My teenage son suffers not only from ODD (oppositional defiant disorder) and mood disorder but also from the emotional turmoil of parent abandonment, racial and identity issues, anger and self-loathing.
In his fits of anger, my son has called me every name in the book. He has destroyed several of my belongings. He has put me through hell many times. It has been really hard hanging in because I, too, am human and fragile. And the things he says and does hurt.
There have been so many moments when I want to sink into a depressed state, when I want to just disconnect emotionally from him, when I want to give up. It is exhausting getting kicked when down then getting back up only to get kicked again and again – for years. But my conscience won’t allow me to quit. I don’t even know what this cycle is. Is it dysfunctional? Abusive? Love?

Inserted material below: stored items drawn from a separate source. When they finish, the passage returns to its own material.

(** ** Track validation *)

Lemma visit_fold (ps : JS.Map Platform.t) :
  forall acc : TrackEditorService.Tally,
    let r := fold_left TrackEditorService.visit ps acc in
    TrackEditorService.hasStart r
    = (TrackEditorService.hasStart acc
       || (0 <? TrackEditorService.countType START ps)%nat)
    /\ TrackEditorService.hasFinish r
       = (TrackEditorService.hasFinish acc
          || (0 <? TrackEditorService.countType FINISH ps)%nat)
    /\ List.length (TrackEditorService.checkpoints r)
       = (List.length (TrackEditorService.checkpoints acc)
          + TrackEditorService.countType CHECKPOINT ps)%nat.
Proof.
  induction ps as [| [id p] ps IH]; intros acc; simpl.
  - rewrite !orb_false_r. repeat split.
    unfold TrackEditorService.countType. simpl. lia.
  - destruct (IH (TrackEditorService.visit acc (id, p))) as [Hs [Hf Hc]].
    rewrite Hs, Hf, Hc. clear IH Hs Hf Hc.
    unfold TrackEditorService.visit, TrackEditorService.countType; simpl.
    destruct (Platform.getType p); simpl;
      rewrite ?orb_true_r, ?length_app; simpl;
      repeat split; try reflexivity; try lia.
Qed.

(** C4, as the code has it.  [validateTrack] returns [true] exactly when the
    platform set contains at least one start, at least one finish and at
    least one checkpoint; it does not count the start platforms. *)
Theorem validateTrack_at_least_one_each (ps : JS.Map Platform.t) :
  TrackEditorService.validateTrack ps = true
  <-> (1 <= TrackEditorService.countType START ps)%nat
      /\ (1 <= TrackEditorService.countType FINISH ps)%nat
      /\ (1 <= TrackEditorService.countType CHECKPOINT ps)%nat.
Proof.
  unfold TrackEditorService.validateTrack.
  destruct (visit_fold ps (TrackEditorService.mkTally false false []))
    as [Hs [Hf Hc]].
  rewrite Hs, Hf, Hc. simpl.
  rewrite !andb_true_iff, !Nat.ltb_lt. lia.
Qed.

(** C4 as stated fails: a track with two start platforms passes. *)
Lemma validateTrack_two_starts :
  TrackEditorService.validateTrack Examples.twoStarts = true
  /\ TrackEditorService.countType START Examples.twoStarts = 2%nat
  /\ ~ TrackEditorService.specValid Examples.twoStarts.
Proof.
  split; [reflexivity |]. split; [reflexivity |].
  intros [H _]. discriminate H.
Qed.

I don’t know. As some of my friends remind me, I don’t have a choice in this. I am the only parent, person really, in his life who has been here through all the highs and the deepest lows with him. I have been and continue to be his one constant.
Yes I want to give up. Yes I want to disconnect in order to self-protect. But there is no one else brave enough, caring enough, resilient enough to see that my son is in deep, deep pain. Because of that, it is my duty to hang in even if it means taking the pain too.
I pray that some day when he gets better and has matured enough to look back and see all that I have done for him, he will recognize and be profoundly appreciative of my being here always.